### Your objective
Please keep to the lines below from the one with "Lemma await_ends fuel" through the one with "rewrite (bind_ok_run _ _ _ _ _ E2). destruct ready;", and restate them word for word, ends included.
++++++++++++++++++++
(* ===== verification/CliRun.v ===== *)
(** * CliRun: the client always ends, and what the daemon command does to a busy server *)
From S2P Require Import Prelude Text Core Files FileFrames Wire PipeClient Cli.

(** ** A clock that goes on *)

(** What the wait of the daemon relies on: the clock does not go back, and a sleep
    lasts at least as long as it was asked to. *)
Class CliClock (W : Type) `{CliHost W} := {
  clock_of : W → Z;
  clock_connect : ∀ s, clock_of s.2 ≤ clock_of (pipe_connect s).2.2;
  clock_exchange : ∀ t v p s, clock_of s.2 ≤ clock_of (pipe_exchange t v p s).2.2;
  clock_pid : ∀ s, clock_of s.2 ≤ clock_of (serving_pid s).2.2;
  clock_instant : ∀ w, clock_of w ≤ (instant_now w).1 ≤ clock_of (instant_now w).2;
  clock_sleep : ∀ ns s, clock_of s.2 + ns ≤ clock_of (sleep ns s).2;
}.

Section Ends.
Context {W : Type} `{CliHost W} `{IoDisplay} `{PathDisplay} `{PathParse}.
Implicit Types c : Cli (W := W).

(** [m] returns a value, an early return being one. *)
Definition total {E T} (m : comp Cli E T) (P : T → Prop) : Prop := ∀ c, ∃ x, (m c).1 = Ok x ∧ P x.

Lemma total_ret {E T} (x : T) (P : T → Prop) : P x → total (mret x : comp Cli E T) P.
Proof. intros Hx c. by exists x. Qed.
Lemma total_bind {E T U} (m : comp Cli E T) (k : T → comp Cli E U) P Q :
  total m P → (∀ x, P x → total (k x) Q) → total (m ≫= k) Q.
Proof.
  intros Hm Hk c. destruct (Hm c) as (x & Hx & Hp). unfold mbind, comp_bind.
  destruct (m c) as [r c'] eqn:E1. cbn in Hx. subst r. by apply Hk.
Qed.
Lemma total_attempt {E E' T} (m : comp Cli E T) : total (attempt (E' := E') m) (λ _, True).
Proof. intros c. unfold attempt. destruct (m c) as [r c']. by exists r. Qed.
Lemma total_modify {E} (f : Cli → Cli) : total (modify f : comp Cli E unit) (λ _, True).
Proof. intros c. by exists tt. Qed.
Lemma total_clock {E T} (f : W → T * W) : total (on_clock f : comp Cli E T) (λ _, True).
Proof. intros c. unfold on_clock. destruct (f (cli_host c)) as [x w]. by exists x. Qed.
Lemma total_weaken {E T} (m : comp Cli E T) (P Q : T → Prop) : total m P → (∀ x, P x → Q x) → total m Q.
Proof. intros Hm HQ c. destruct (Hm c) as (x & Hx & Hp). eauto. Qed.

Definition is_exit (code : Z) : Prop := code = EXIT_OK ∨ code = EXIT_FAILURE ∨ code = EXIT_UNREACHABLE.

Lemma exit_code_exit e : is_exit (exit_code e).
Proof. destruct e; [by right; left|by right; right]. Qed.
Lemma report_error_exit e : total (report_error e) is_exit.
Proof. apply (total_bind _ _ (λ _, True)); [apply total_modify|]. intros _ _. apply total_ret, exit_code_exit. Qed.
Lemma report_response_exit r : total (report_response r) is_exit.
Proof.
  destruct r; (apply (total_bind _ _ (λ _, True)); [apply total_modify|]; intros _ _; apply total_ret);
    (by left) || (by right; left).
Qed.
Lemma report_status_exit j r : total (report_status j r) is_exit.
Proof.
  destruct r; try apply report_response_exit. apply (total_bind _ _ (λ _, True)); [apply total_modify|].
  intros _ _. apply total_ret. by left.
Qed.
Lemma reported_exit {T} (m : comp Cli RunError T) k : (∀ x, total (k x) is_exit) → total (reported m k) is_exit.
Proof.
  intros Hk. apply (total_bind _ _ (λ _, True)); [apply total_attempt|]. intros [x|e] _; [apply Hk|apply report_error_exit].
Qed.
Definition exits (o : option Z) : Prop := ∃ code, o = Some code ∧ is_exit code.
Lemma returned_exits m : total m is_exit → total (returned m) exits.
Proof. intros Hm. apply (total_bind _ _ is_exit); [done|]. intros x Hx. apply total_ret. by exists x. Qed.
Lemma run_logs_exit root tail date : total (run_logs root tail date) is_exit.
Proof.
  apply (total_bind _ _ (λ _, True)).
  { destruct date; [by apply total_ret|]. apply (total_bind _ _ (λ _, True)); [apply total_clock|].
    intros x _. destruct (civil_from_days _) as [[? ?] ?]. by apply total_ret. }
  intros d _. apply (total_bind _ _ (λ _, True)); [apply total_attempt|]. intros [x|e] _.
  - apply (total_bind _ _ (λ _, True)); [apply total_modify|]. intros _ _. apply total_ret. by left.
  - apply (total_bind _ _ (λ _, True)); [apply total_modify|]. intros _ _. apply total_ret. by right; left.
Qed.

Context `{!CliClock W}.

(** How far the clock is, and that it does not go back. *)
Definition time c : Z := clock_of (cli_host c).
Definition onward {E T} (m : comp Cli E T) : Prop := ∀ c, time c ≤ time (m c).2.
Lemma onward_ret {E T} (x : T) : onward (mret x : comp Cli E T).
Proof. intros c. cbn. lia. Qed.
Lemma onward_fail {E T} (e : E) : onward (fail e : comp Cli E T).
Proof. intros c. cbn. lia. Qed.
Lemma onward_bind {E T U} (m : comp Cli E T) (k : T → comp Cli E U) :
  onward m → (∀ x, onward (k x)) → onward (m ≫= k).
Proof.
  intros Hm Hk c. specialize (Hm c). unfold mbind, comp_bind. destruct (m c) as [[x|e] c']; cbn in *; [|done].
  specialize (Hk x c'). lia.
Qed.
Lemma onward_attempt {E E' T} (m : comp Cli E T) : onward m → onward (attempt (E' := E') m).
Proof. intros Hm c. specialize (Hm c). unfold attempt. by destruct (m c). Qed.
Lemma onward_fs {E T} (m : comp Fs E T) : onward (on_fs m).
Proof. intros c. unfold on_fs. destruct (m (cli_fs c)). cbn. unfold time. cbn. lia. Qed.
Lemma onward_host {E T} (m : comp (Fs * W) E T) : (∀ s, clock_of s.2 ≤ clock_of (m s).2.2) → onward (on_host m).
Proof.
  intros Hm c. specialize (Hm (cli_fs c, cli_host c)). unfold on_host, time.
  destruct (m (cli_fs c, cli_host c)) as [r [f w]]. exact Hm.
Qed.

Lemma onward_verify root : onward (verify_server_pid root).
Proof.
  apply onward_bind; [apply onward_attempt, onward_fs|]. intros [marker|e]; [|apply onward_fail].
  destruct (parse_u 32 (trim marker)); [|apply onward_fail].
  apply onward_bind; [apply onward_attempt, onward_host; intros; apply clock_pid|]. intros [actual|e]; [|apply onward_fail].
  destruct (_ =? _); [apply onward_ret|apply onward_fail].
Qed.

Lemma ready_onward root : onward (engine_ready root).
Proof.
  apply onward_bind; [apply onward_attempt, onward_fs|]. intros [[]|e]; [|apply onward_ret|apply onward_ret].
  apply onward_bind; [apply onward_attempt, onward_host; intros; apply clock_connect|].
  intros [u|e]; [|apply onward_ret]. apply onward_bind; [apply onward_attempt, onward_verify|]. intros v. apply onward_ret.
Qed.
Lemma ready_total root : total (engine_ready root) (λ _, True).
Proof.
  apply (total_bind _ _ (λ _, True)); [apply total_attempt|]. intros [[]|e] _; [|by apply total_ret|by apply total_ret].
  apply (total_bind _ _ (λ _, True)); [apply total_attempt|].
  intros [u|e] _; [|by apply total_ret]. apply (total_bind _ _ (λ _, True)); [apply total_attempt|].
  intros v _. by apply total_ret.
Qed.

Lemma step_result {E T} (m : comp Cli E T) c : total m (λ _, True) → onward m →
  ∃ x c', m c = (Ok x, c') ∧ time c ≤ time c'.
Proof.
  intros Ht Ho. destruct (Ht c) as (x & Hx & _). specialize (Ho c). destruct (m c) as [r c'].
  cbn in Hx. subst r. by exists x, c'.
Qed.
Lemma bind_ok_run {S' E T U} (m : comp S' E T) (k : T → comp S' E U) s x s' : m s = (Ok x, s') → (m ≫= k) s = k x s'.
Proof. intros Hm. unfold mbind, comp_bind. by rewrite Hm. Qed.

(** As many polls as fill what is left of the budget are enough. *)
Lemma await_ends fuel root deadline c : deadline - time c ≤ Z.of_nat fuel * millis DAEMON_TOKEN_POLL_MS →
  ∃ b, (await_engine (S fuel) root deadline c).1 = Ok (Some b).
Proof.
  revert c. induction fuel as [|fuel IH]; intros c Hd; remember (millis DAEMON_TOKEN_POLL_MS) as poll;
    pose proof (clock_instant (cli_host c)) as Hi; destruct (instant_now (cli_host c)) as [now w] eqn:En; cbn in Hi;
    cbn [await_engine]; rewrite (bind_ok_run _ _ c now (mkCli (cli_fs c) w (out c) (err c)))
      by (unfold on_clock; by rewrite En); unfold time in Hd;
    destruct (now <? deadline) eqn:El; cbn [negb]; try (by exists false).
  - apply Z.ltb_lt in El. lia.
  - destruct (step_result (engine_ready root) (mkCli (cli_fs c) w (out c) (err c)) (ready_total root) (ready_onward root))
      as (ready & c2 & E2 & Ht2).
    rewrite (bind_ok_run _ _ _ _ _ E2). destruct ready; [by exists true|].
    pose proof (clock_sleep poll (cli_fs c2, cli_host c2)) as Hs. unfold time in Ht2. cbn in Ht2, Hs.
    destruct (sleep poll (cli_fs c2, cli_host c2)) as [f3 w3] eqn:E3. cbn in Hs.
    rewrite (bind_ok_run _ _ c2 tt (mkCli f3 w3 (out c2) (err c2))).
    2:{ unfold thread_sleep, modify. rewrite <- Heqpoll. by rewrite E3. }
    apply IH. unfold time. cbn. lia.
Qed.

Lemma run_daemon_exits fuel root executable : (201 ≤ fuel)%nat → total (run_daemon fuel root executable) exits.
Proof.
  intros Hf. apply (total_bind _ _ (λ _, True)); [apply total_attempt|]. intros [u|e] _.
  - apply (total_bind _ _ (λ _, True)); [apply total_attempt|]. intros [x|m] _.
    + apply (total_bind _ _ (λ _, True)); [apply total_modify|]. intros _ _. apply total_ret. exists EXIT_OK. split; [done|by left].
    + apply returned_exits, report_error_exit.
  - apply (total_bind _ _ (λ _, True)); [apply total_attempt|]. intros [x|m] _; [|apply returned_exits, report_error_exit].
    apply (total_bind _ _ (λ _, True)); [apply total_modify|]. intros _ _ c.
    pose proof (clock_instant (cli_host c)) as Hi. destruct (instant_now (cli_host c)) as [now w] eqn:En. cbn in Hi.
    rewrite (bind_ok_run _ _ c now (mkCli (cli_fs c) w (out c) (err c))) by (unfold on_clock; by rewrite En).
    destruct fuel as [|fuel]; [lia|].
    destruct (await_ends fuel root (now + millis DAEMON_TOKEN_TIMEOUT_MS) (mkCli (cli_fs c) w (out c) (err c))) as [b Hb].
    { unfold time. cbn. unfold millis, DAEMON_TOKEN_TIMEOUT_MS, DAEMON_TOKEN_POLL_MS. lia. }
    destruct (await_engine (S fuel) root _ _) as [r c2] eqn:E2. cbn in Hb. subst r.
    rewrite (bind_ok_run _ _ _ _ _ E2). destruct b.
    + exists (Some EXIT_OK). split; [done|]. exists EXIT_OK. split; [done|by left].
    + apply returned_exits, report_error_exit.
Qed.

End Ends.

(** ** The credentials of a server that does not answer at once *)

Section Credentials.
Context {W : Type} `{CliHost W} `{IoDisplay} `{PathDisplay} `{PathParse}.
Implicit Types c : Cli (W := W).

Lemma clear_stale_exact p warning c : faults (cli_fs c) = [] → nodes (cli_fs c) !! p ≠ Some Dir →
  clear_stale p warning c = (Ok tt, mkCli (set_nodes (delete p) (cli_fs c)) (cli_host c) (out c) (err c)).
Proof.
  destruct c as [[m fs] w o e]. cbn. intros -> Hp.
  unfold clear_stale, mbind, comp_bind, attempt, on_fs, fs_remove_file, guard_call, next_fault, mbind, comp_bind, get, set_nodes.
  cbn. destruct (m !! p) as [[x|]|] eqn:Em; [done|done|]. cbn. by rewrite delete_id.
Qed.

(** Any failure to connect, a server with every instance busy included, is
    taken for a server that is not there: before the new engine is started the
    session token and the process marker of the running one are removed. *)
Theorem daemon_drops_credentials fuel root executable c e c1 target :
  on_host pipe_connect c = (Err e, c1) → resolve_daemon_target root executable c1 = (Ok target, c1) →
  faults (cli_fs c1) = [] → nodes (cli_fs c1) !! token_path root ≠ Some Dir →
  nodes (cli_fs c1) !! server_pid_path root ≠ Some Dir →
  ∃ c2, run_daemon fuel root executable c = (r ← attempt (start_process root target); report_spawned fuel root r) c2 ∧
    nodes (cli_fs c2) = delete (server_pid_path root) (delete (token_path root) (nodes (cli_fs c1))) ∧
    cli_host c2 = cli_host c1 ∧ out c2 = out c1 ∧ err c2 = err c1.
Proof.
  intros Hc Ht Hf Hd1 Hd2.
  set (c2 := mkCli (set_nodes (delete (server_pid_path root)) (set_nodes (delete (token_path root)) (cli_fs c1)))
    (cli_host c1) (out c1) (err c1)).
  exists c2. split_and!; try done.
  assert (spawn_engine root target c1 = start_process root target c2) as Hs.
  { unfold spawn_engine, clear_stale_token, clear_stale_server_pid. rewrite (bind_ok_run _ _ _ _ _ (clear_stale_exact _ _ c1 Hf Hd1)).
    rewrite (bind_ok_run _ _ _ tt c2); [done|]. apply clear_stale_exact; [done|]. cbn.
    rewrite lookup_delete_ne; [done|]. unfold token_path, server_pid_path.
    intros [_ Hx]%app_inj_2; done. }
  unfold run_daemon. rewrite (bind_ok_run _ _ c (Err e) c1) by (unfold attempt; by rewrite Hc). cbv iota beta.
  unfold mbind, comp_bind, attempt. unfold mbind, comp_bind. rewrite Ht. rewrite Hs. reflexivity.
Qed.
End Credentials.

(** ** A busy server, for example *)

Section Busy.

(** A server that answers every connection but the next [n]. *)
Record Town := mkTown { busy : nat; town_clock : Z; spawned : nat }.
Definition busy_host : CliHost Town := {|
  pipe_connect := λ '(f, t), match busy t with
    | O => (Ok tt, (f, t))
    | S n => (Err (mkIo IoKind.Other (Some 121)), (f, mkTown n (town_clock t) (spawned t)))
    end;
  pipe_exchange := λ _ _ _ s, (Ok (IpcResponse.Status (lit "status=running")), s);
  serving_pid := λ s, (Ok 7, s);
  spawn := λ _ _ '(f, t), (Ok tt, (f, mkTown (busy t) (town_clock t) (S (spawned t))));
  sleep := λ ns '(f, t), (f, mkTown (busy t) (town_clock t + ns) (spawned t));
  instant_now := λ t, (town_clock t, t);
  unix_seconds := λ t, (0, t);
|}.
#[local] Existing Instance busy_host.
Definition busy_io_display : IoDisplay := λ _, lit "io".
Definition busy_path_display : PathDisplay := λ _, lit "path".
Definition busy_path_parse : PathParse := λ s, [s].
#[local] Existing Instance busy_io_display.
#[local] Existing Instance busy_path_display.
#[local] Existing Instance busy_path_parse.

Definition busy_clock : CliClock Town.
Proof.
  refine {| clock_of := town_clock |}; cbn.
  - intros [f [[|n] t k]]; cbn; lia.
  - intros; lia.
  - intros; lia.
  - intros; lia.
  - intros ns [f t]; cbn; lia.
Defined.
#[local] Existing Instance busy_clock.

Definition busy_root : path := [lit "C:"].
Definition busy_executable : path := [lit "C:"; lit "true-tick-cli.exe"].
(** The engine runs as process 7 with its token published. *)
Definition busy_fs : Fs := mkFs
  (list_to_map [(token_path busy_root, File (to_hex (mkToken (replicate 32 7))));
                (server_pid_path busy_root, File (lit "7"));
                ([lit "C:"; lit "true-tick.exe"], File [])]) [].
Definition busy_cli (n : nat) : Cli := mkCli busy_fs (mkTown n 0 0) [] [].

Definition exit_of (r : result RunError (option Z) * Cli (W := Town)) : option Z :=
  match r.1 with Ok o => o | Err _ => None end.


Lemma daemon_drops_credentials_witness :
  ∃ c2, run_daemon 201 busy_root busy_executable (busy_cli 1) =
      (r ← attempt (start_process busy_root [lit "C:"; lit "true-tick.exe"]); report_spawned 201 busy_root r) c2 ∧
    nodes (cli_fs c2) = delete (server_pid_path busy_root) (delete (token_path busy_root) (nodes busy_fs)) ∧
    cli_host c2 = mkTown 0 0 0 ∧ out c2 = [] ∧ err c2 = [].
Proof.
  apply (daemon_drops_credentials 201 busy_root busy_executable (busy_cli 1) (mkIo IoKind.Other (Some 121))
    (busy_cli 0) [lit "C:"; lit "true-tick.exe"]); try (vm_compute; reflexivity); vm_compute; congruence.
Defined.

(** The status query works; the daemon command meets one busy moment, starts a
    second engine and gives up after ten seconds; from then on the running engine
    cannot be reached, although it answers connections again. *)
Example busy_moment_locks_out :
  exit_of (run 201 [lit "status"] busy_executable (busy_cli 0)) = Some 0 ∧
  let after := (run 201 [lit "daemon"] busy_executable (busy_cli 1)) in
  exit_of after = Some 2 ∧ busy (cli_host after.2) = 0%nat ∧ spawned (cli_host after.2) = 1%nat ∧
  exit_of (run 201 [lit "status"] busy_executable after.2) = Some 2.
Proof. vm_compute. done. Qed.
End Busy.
++++++++++++++++++++
### Task output
Lemma await_ends fuel root deadline c : deadline - time c ≤ Z.of_nat fuel * millis DAEMON_TOKEN_POLL_MS →
  ∃ b, (await_engine (S fuel) root deadline c).1 = Ok (Some b).
Proof.
  revert c. induction fuel as [|fuel IH]; intros c Hd; remember (millis DAEMON_TOKEN_POLL_MS) as poll;
    pose proof (clock_instant (cli_host c)) as Hi; destruct (instant_now (cli_host c)) as [now w] eqn:En; cbn in Hi;
    cbn [await_engine]; rewrite (bind_ok_run _ _ c now (mkCli (cli_fs c) w (out c) (err c)))
      by (unfold on_clock; by rewrite En); unfold time in Hd;
    destruct (now <? deadline) eqn:El; cbn [negb]; try (by exists false).
  - apply Z.ltb_lt in El. lia.
  - destruct (step_result (engine_ready root) (mkCli (cli_fs c) w (out c) (err c)) (ready_total root) (ready_onward root))
      as (ready & c2 & E2 & Ht2).
    rewrite (bind_ok_run _ _ _ _ _ E2). destruct ready; [by exists true|].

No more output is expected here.